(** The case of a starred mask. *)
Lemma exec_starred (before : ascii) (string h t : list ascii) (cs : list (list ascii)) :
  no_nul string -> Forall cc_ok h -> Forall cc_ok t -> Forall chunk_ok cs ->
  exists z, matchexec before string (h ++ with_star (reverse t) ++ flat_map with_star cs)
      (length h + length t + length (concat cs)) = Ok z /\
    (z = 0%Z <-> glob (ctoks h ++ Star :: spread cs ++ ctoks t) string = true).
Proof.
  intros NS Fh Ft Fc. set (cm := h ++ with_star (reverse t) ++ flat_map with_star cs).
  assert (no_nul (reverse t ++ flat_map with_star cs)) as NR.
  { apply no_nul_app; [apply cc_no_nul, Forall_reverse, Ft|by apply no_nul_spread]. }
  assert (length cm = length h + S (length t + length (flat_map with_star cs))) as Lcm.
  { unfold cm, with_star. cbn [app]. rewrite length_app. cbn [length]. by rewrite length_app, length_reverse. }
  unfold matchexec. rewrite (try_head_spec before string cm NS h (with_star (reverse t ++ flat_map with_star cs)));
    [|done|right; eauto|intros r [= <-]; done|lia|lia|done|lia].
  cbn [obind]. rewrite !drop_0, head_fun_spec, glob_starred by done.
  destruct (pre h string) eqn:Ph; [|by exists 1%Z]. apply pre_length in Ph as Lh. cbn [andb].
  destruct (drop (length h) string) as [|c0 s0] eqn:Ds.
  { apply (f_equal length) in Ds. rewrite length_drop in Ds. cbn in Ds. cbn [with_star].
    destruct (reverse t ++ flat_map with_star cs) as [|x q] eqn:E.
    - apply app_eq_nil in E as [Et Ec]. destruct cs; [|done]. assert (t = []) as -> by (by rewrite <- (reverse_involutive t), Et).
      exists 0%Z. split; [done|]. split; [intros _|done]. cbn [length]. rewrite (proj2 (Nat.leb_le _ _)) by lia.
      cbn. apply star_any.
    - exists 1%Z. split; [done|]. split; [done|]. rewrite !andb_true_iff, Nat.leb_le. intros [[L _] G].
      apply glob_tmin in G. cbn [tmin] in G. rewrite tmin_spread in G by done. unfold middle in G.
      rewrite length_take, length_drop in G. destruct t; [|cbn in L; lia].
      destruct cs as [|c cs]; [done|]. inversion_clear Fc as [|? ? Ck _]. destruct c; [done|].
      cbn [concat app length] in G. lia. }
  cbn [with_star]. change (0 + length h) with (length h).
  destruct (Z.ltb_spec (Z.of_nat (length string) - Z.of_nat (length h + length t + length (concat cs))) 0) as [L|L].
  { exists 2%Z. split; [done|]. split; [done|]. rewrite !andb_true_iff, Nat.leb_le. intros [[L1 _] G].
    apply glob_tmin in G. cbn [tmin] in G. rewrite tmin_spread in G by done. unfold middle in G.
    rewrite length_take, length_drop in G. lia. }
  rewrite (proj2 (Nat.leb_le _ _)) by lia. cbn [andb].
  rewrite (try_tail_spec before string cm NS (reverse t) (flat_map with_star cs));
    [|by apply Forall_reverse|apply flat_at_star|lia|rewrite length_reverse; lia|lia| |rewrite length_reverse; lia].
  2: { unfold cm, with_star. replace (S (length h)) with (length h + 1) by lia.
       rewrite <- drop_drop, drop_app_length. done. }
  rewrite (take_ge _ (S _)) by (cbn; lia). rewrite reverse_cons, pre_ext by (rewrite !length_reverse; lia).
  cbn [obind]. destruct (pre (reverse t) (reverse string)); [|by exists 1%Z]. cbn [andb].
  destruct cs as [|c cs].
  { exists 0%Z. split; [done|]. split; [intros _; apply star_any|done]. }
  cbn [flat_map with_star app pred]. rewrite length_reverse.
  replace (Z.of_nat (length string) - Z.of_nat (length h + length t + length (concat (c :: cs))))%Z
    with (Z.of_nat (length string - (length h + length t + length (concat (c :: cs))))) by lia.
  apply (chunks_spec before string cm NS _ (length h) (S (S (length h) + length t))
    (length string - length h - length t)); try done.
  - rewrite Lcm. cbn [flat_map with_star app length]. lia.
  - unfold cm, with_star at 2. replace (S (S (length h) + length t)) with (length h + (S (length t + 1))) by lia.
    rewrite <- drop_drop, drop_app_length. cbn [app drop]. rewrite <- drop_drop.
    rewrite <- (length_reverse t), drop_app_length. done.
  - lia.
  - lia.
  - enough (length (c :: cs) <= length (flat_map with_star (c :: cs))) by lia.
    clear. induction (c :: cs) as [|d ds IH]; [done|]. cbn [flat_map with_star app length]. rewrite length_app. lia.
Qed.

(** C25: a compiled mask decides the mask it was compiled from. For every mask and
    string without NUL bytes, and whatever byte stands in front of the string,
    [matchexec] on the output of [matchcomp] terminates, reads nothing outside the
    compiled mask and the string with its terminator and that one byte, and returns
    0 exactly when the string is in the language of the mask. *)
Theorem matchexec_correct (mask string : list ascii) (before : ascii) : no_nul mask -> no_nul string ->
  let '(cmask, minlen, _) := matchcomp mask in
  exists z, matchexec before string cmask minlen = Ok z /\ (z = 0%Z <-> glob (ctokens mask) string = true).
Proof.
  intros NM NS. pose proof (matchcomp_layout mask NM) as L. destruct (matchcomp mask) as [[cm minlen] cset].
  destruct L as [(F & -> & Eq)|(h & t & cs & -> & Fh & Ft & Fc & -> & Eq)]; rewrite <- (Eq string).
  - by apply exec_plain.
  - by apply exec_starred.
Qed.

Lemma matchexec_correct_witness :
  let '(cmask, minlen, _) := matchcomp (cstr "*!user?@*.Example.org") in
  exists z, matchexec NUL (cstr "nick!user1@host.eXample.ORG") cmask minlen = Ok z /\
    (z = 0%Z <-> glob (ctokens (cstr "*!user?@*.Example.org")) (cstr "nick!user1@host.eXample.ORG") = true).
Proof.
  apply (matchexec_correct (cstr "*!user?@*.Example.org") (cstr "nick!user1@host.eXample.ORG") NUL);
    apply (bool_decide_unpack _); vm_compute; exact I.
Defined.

_Try it_: Each line in the listing above from the one containing "rewrite (proj2 (Nat.leb_le _ _)) by lia. cbn" through the one containing "rewrite <- drop_drop, drop_app_length. done." should be repeated exactly, and no other line.

_Exercise output_:
  rewrite (proj2 (Nat.leb_le _ _)) by lia. cbn [andb].
  rewrite (try_tail_spec before string cm NS (reverse t) (flat_map with_star cs));
    [|by apply Forall_reverse|apply flat_at_star|lia|rewrite length_reverse; lia|lia| |rewrite length_reverse; lia].
  2: { unfold cm, with_star. replace (S (length h)) with (length h + 1) by lia.
       rewrite <- drop_drop, drop_app_length. done. }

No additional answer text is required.